What is needed is an exact retyping of the records below, from the first line through the line that contains "(** ** The registry *)".

→ **Records provided**
"""

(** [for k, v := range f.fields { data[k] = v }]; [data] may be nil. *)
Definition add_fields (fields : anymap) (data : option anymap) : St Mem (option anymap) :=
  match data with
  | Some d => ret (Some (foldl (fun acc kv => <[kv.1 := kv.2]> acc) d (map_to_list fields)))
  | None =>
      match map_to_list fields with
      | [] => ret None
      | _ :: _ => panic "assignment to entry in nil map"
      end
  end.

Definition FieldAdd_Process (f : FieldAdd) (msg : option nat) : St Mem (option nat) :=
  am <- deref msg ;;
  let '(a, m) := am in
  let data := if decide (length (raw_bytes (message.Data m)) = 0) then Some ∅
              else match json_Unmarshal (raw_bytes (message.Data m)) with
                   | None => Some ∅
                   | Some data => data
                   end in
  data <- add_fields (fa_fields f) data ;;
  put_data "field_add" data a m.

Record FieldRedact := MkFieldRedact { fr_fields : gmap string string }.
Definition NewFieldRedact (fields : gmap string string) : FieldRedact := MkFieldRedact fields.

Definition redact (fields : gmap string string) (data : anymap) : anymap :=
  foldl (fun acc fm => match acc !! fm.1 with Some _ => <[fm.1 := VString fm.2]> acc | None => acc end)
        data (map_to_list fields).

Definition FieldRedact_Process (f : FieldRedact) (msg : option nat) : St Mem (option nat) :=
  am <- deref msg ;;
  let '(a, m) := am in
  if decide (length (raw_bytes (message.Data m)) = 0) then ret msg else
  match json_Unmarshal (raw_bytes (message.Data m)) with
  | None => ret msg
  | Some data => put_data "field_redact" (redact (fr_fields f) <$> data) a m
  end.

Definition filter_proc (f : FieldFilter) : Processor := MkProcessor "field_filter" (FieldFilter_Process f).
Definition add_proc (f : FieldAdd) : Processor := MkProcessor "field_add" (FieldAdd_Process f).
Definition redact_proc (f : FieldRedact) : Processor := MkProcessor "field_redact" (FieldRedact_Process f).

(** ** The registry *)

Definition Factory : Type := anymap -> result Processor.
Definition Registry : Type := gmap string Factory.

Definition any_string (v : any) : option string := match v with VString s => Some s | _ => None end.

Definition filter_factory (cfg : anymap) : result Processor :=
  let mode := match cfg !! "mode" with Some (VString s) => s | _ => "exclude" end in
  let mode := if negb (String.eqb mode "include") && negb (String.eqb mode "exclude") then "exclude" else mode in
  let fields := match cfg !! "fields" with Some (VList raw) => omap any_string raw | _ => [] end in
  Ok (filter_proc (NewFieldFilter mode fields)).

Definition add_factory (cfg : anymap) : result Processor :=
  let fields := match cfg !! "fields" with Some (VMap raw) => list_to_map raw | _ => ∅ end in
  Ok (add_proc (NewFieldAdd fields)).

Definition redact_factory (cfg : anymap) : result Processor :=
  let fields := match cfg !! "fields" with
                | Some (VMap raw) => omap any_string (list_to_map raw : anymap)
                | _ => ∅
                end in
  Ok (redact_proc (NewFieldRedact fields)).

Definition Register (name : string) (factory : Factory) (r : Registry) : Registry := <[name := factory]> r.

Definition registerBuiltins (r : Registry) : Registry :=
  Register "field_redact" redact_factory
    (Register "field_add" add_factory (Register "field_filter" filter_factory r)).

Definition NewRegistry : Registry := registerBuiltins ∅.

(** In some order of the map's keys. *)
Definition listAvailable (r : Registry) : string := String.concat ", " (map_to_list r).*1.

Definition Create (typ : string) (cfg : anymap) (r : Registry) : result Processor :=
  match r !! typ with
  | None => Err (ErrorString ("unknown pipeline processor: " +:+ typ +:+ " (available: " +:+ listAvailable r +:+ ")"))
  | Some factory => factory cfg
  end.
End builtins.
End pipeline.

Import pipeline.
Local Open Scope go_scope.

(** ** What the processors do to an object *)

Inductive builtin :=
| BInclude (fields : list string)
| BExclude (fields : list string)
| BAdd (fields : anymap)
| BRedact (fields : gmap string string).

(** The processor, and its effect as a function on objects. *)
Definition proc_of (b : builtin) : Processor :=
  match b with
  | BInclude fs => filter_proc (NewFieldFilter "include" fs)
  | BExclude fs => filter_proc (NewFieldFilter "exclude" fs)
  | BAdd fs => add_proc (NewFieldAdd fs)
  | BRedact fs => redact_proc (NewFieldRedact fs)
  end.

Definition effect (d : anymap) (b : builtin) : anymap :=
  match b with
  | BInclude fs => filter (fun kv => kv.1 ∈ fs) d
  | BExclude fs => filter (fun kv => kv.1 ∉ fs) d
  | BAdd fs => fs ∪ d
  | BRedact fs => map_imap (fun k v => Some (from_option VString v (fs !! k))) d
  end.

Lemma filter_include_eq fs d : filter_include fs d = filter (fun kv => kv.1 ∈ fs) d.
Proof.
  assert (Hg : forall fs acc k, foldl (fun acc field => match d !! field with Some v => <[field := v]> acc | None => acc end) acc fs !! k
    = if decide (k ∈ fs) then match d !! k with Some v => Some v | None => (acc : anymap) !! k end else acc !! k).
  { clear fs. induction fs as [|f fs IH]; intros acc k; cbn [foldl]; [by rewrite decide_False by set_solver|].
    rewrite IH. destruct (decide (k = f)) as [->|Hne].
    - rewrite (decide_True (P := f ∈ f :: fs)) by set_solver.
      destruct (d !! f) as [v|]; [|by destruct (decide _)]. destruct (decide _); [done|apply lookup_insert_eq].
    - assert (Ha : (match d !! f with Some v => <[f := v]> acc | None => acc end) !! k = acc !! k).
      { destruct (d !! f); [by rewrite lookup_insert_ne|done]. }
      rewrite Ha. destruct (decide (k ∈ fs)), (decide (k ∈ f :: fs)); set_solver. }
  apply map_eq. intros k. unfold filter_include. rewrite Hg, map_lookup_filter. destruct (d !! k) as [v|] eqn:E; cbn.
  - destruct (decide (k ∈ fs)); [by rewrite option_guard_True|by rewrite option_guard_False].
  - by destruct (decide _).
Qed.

"""

→ **Expected answer**
(** [for k, v := range f.fields { data[k] = v }]; [data] may be nil. *)
Definition add_fields (fields : anymap) (data : option anymap) : St Mem (option anymap) :=
  match data with
  | Some d => ret (Some (foldl (fun acc kv => <[kv.1 := kv.2]> acc) d (map_to_list fields)))
  | None =>
      match map_to_list fields with
      | [] => ret None
      | _ :: _ => panic "assignment to entry in nil map"
      end
  end.

Definition FieldAdd_Process (f : FieldAdd) (msg : option nat) : St Mem (option nat) :=
  am <- deref msg ;;
  let '(a, m) := am in
  let data := if decide (length (raw_bytes (message.Data m)) = 0) then Some ∅
              else match json_Unmarshal (raw_bytes (message.Data m)) with
                   | None => Some ∅
                   | Some data => data
                   end in
  data <- add_fields (fa_fields f) data ;;
  put_data "field_add" data a m.

Record FieldRedact := MkFieldRedact { fr_fields : gmap string string }.
Definition NewFieldRedact (fields : gmap string string) : FieldRedact := MkFieldRedact fields.

Definition redact (fields : gmap string string) (data : anymap) : anymap :=
  foldl (fun acc fm => match acc !! fm.1 with Some _ => <[fm.1 := VString fm.2]> acc | None => acc end)
        data (map_to_list fields).

Definition FieldRedact_Process (f : FieldRedact) (msg : option nat) : St Mem (option nat) :=
  am <- deref msg ;;
  let '(a, m) := am in
  if decide (length (raw_bytes (message.Data m)) = 0) then ret msg else
  match json_Unmarshal (raw_bytes (message.Data m)) with
  | None => ret msg
  | Some data => put_data "field_redact" (redact (fr_fields f) <$> data) a m
  end.

Definition filter_proc (f : FieldFilter) : Processor := MkProcessor "field_filter" (FieldFilter_Process f).
Definition add_proc (f : FieldAdd) : Processor := MkProcessor "field_add" (FieldAdd_Process f).
Definition redact_proc (f : FieldRedact) : Processor := MkProcessor "field_redact" (FieldRedact_Process f).

(** ** The registry *)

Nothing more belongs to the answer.